--- DATA RECORDS ---
(* ===== verification/VmAlloc.v ===== *)
(** * Growing, shrinking, copying and freeing address spaces

    The theorems about [allocuvm], [deallocuvm], [freevm] and [copyuvm], on the
    description of address spaces of VmTheory.v. *)

From S2P Require Import Prelude CString Kalloc Vm VmTheory.
Open Scope Z_scope.

Section Spaces.
Context `{LinkerOk}.

(** ** Mapping one page *)
Lemma user_range : 0 < PGSIZE /\ KERNBASE < 2 ^ 32 - PGSIZE.
Proof. unfold KERNBASE, PGSIZE. lia. Qed.

Lemma page_alone a va : a mod PGSIZE = 0 -> va / PGSIZE = a / PGSIZE <-> a <= va < a + PGSIZE.
Proof.
  intros Ha. rewrite <- page_of_in by done. unfold page_of. pose proof (page_split a) as [E _]. rewrite Ha in E.
  split; [intros ->; lia|]. intros E'. unfold PGSIZE in *. lia.
Qed.

Lemma builds_sub pd s s' free free' taken q :
  builds pd s s' free free' taken -> q ∉ free -> ~ owns (kmemory s) pd q ->
  (q ∉ free') /\ ~ owns (kmemory s') pd q.
Proof.
  intros [_ -> Ho _] Hf Hn. rewrite elem_of_app in Hf. rewrite Ho. tauto.
Qed.

(** Memory outside the directory and the pool is untouched. *)
Lemma builds_mem pd s s' free free' taken x :
  builds pd s s' free free' taken -> page_of x ∉ free -> ~ owns (kmemory s) pd (page_of x) ->
  kmemory s' x = kmemory s x.
Proof. intros [_ -> _ Hm] Hf Hn. rewrite elem_of_app in Hf. apply Hm; tauto. Qed.

(** Address spaces whose entries do not change. *)
Lemma space_builds pd s s' free free' taken :
  space_ok s pd free -> builds pd s s' free free' taken ->
  (forall va, 0 <= va < KERNBASE -> entry (kmemory s') pd va = entry (kmemory s) pd va) ->
  space_ok s' pd free'.
Proof.
  intros [_ Hf Hi] Hb He. split; [apply Hb| |].
  - intros va Hva. unfold present, frame. rewrite He by done. intros Hp.
    destruct (Hf va Hva Hp) as (Hv & Ho & Hn). split; [done|].
    destruct (builds_sub _ _ _ _ _ _ _ Hb Hn Ho). done.
  - intros va va' Hva Hva'. unfold present, frame. rewrite !He by done. by apply Hi.
Qed.

(** [p], a page that belongs to nobody, becomes the user page at [a]; [m1] is
    the memory with the contents of [p] filled in. *)
Lemma install_page s pd free p a m1 perm :
  space_ok s pd free -> valid_page p -> p ∉ free -> ~ owns (kmemory s) pd p ->
  (forall va, 0 <= va < KERNBASE -> present (kmemory s) pd va = true -> frame (kmemory s) pd va <> p) ->
  (forall y, page_of y <> p -> m1 y = kmemory s y) ->
  a mod PGSIZE = 0 -> 0 <= a < KERNBASE -> present (kmemory s) pd a = false -> 0 <= perm < PGSIZE ->
  let s1 := { s with kmemory := m1 } in
  exists r s' free' taken, mappages pd a PGSIZE (V2P p) perm s1 = Ok r s'
    /\ builds pd s1 s' free free' taken /\ space_ok s' pd free'
    /\ (forall x, owns m1 pd x <-> owns (kmemory s) pd x)
    /\ (forall va, 0 <= va < 2 ^ 32 -> entry (kmemory s') pd va
         = if (r =? 0) && (va / PGSIZE =? a / PGSIZE) then V2P p + Z.lor perm PTE_P
           else entry (kmemory s) pd va)
    /\ (r = 0 /\ (length taken <= 1)%nat \/ r = -1 /\ free' = [])
    /\ (has_tab (kmemory s) pd (PDX a) = true \/ free <> [] -> r = 0).
Proof.
  intros Hs Hv Hnf Hno Hfr Hm Ha Hr Hnp Hperm s1. pose proof user_range as HK.
  destruct (V2P_range p Hv) as [HVr HVm]. pose proof (PDX_range a) as HPa.
  destruct (space_frame s m1 pd free Hs) as [Hs1 He1].
  { intros x [Hx|Hx]; apply Hm; intros E; rewrite E in Hx; done. }
  fold s1 in Hs1. destruct (dir_frame (kmemory s) m1 pd) as (_ & Hpde & _); [apply Hs| |].
  { intros x Hx. apply Hm. intros E. by rewrite E in Hx. }
  destruct (mappages_ok 0 s1 pd a (V2P p) perm free) as (r & s' & free' & taken & k & E & Hb & Hmap & Hk & Hen & Hlen);
    auto; try (unfold PGSIZE in *; lia); [apply Hs1| |].
  { intros x Hx. unfold s1. cbn. rewrite He1. rewrite (entry_page _ _ x a); [done|unfold PGSIZE in *; lia..|].
    apply page_alone; [done|lia]. }
  assert (forall va, 0 <= va < 2 ^ 32 -> entry (kmemory s') pd va
    = if (r =? 0) && (va / PGSIZE =? a / PGSIZE) then V2P p + Z.lor perm PTE_P else entry (kmemory s) pd va) as He.
  { intros va Hva. rewrite (Hmap va Hva). cbn. rewrite He1. destruct Hk as [[-> ->]|(-> & Hk & _)]; cbn.
    - zcases; lia.
    - replace k with 0%nat by lia. zcases; lia. }
  exists r, s', free', taken. split; [exact E|]. split; [done|].
  assert (forall x, owns m1 pd x <-> owns (kmemory s) pd x) as Hown by (intros x; by apply owns_ext).
  destruct Hk as [[-> _]|(-> & _ & ->)].
  - split; [|split_and!; auto].
    2: { left. split; [done|]. specialize (Hlen eq_refl). unfold tabs_needed in Hlen.
         rewrite Z.mul_0_r, Z.add_0_r in Hlen. destruct (has_tab _ _ _); lia. }
    destruct (new_entry (V2P p) perm HVm Hperm) as [_ Hfl].
    destruct (entry_parts (V2P p) (Z.lor perm PTE_P) HVm ltac:(lia) Hfl) as (Hsr & Had & _).
    pose proof (Hown p) as Hop. destruct (builds_sub _ _ _ _ _ _ p Hb Hnf) as [Hpf Hpo]; [by cbn; rewrite Hop|].
    split; [apply Hb| |].
    + intros va Hva. unfold present, frame. rewrite He by lia. cbn [Z.eqb andb].
      destruct (Z.eqb_spec (va / PGSIZE) (a / PGSIZE)); intros Hp.
      * rewrite Had, P2V_V2P by done. done.
      * destruct (sp_frame _ _ _ Hs va Hva Hp) as (Hv' & Ho' & Hf'). split; [done|].
        destruct (builds_sub _ _ _ _ _ _ (frame (kmemory s) pd va) Hb Hf'); [by cbn; rewrite Hown|done].
    + intros va va' Hva Hva'. unfold present, frame. rewrite !He by lia. cbn [Z.eqb andb].
      destruct (Z.eqb_spec (va / PGSIZE) (a / PGSIZE)) as [E1|E1], (Z.eqb_spec (va' / PGSIZE) (a / PGSIZE)) as [E2|E2];
        rewrite ?Had, ?P2V_V2P by done; intros Hp Hp' Ef; try congruence.
      * exfalso. by apply (Hfr va' Hva').
      * exfalso. by apply (Hfr va Hva).
      * by apply (sp_inj _ _ _ Hs).
  - split; [|split_and!; auto].
    + eapply space_builds; [exact Hs1|exact Hb|]. intros va Hva. rewrite He by lia. cbn [Z.eqb andb]. by cbn; rewrite He1.
    + intros Hen'. exfalso. specialize (Hen). unfold tabs_needed in Hen. rewrite Z.mul_0_r, Z.add_0_r in Hen.
      assert (-1 = 0); [|done]. apply Hen. unfold s1. cbn. unfold has_tab in *. rewrite Hpde by done.
      destruct Hen' as [->|Hne]; [cbv iota; lia|]. destruct free as [|q free0]; [done|]. cbn [length].
      clear. destruct (has _ PTE_P); lia.
Qed.

(** ** Unmapping *)

(** The address of the entry for [va]. *)
Definition pte_at (m : mem) (pd va : Z) : Z := tab m pd (PDX va) + 4 * PTX va.

Lemma pte_at_nz m pd va : dir_ok m pd -> has_tab m pd (PDX va) = true -> pte_at m pd va <> 0.
Proof.
  intros Hd Ht. destruct (di_tab _ _ Hd _ (PDX_range va) Ht) as [Hv _]. apply valid_page_range in Hv.
  pose proof (PTX_range va). unfold pte_at, KERNLINK, KERNBASE, EXTMEM in *. lia.
Qed.

Lemma entry_load m pd va : has_tab m pd (PDX va) = true -> load32 m (pte_at m pd va) = entry m pd va.
Proof. intros Ht. unfold entry, pte_at. by rewrite Ht. Qed.

(** A present user entry does not name page 0. *)
Lemma frame_pa e : valid_page (P2V (PTE_ADDR e)) -> PTE_ADDR e <> 0.
Proof.
  intros Hv E. rewrite E in Hv. apply valid_page_range in Hv. change (P2V 0) with KERNBASE in Hv. unfold KERNLINK, EXTMEM in Hv. lia.
Qed.

(** [kfree(v); *pte = 0;] for a user page that is present *)
Lemma remove_page s pd free va :
  space_ok s pd free -> 0 <= va < KERNBASE -> present (kmemory s) pd va = true ->
  let f := frame (kmemory s) pd va in
  exists s', (kfree f;; store (pte_at (kmemory s) pd va) 0) s = Ok tt s'
    /\ space_ok s' pd (f :: free)
    /\ (forall x, 0 <= x < 2 ^ 32 -> entry (kmemory s') pd x
         = if x / PGSIZE =? va / PGSIZE then 0 else entry (kmemory s) pd x)
    /\ (forall x, owns (kmemory s') pd x <-> owns (kmemory s) pd x)
    /\ (forall y, page_of y <> f -> ~ owns (kmemory s) pd (page_of y) -> kmemory s' y = kmemory s y).
Proof.
  intros Hs Hva Hp f. pose proof user_range as HK. destruct (sp_frame _ _ _ Hs va Hva Hp) as (Hv & Ho & Hf).
  fold f in Hv, Ho, Hf. pose proof (sp_vm _ _ _ Hs) as Hvm. pose proof (present_tab _ _ _ Hp) as Ht.
  destruct (kfree_ok s f free (vm_pool _ _ _ Hvm) Hv Hf) as (s1 & E1 & Hp1 & _ & Hm1).
  destruct (dir_frame (kmemory s) (kmemory s1) pd) as (Hd1 & Hpde1 & He1); [apply Hvm| |].
  { intros x Hx. apply Hm1. intros E. by rewrite E in Hx. }
  assert (forall x, owns (kmemory s1) pd x <-> owns (kmemory s) pd x) as Ho1 by (intros; by apply owns_ext).
  assert (vm_ok s1 pd (f :: free)) as Hvm1.
  { split; [done|done|]. intros q Hq%Ho1 [->|Hin]%elem_of_cons; [done|]. by apply (vm_apart _ _ _ Hvm q). }
  pose proof (PDX_range va) as Hi.
  assert (has_tab (kmemory s1) pd (PDX va) = true) as Ht1 by (unfold has_tab; by rewrite Hpde1).
  assert (pte_at (kmemory s) pd va = tab (kmemory s1) pd (PDX va) + 4 * PTX va) as Epte
    by (unfold pte_at, tab; by rewrite Hpde1).
  destruct (store_entry s1 pd va 0 (f :: free) Hvm1 ltac:(lia) Ht1) as (B & Hp2 & He2). rewrite <- Epte in B, Hp2, He2.
  eexists. split; [rewrite (bind_ok _ _ _ _ _ E1); reflexivity|]. cbv zeta in B, Hp2, He2.
  set (s2 := { s1 with kmemory ::= _ }) in *.
  assert (forall x, 0 <= x < 2 ^ 32 -> entry (kmemory s2) pd x
    = if x / PGSIZE =? va / PGSIZE then 0 else entry (kmemory s) pd x) as He.
  { intros x Hx. rewrite He2, He1 by done. done. }
  assert (forall x, owns (kmemory s2) pd x <-> owns (kmemory s) pd x) as Ho2.
  { intros x. rewrite <- Ho1. by apply owns_ext. }
  split_and!; [|done|done|].
  - split; [apply B| |].
    + intros x Hx. unfold present, frame. rewrite He by lia. case_bool; [done|]. zbool. intros Hpx.
      destruct (sp_frame _ _ _ Hs x Hx Hpx) as (Hvx & Hox & Hfx). split; [done|]. split; [by rewrite Ho2|].
      intros [E|Hin]%elem_of_cons; [|done].
      match goal with H : _ / _ <> _ |- _ => apply H end. by apply (sp_inj _ _ _ Hs).
    + intros x x' Hx Hx'. unfold present, frame. rewrite !He by lia.
      do 2 (case_bool; [done|]). by apply (sp_inj _ _ _ Hs).
  - intros y Hy Hny. rewrite <- (Hm1 y Hy). apply (bu_mem _ _ _ _ _ _ B); [by rewrite Ho1|apply not_elem_of_nil].
Qed.

(** The entries of a range of user pages that have been unmapped. *)
Definition unmapped (m m' : mem) (pd a b : Z) : Prop :=
  forall x, 0 <= x < KERNBASE -> entry m' pd x
    = if (a <=? page_of x) && (page_of x <? b) && present m pd x then 0 else entry m pd x.

(** What unmapping the user pages of [a, b) does. *)
Record frees (pd : Z) (s s' : kmem) (free freed : list Z) (a b : Z) : Prop := {
  fr_ok : space_ok s' pd (freed ++ free);
  fr_entries : unmapped (kmemory s) (kmemory s') pd a b;
  fr_owns : forall q, owns (kmemory s') pd q <-> owns (kmemory s) pd q;
  fr_freed : forall q, q ∈ freed <-> exists x, 0 <= x < KERNBASE /\ a <= page_of x < b
                /\ present (kmemory s) pd x = true /\ q = frame (kmemory s) pd x;
  fr_mem : forall y, page_of y ∉ freed -> ~ owns (kmemory s) pd (page_of y) -> kmemory s' y = kmemory s y;
}.

(** Nothing to unmap between [a] and [a']. *)
Lemma frees_skip pd s s' free freed a a' b :
  a <= a' -> (forall x, 0 <= x < KERNBASE -> a <= page_of x < a' -> present (kmemory s) pd x = false) ->
  frees pd s s' free freed a' b -> frees pd s s' free freed a b.
Proof.
  intros Haa Hno [H1 H2 H3 H4 H5]. split; auto.
  - intros x Hx. rewrite (H2 x Hx). destruct (decide (a <= page_of x < a')) as [Hin|Hout].
    + rewrite (Hno x Hx Hin), !andb_false_r. done.
    + zcases; done.
  - intros q. rewrite H4. split; intros (x & Hx & Hr & Hp & ->); exists x; split_and!; auto; try lia.
    destruct (decide (page_of x < a')); [|lia]. rewrite (Hno x Hx) in Hp; [done|lia].
Qed.

Lemma dealloc_done pd s free a b fuel :
  space_ok s pd free -> b <= a -> dealloc_loop pd a b (S fuel) s = Ok tt s /\ frees pd s s free [] a b.
Proof.
  intros Hs Hab. cbn [dealloc_loop]. rewrite (proj2 (Z.ltb_ge _ _)) by done. split; [done|].
  split; auto.
  - intros x Hx. zcases; done.
  - intros q. split; [by intros ?%not_elem_of_nil|]. intros (x & _ & ? & _). lia.
Qed.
---
## TASK REQUIREMENTS
Once the line containing "Proof. unfold KERNBASE, PGSIZE. lia. Qed." has been set down, nothing more is wanted; set down each line of the listing above up to it exactly, starting with the first.

## ANSWER BELOW
(* ===== verification/VmAlloc.v ===== *)
(** * Growing, shrinking, copying and freeing address spaces

    The theorems about [allocuvm], [deallocuvm], [freevm] and [copyuvm], on the
    description of address spaces of VmTheory.v. *)

From S2P Require Import Prelude CString Kalloc Vm VmTheory.
Open Scope Z_scope.

Section Spaces.
Context `{LinkerOk}.

(** ** Mapping one page *)
Lemma user_range : 0 < PGSIZE /\ KERNBASE < 2 ^ 32 - PGSIZE.
Proof. unfold KERNBASE, PGSIZE. lia. Qed.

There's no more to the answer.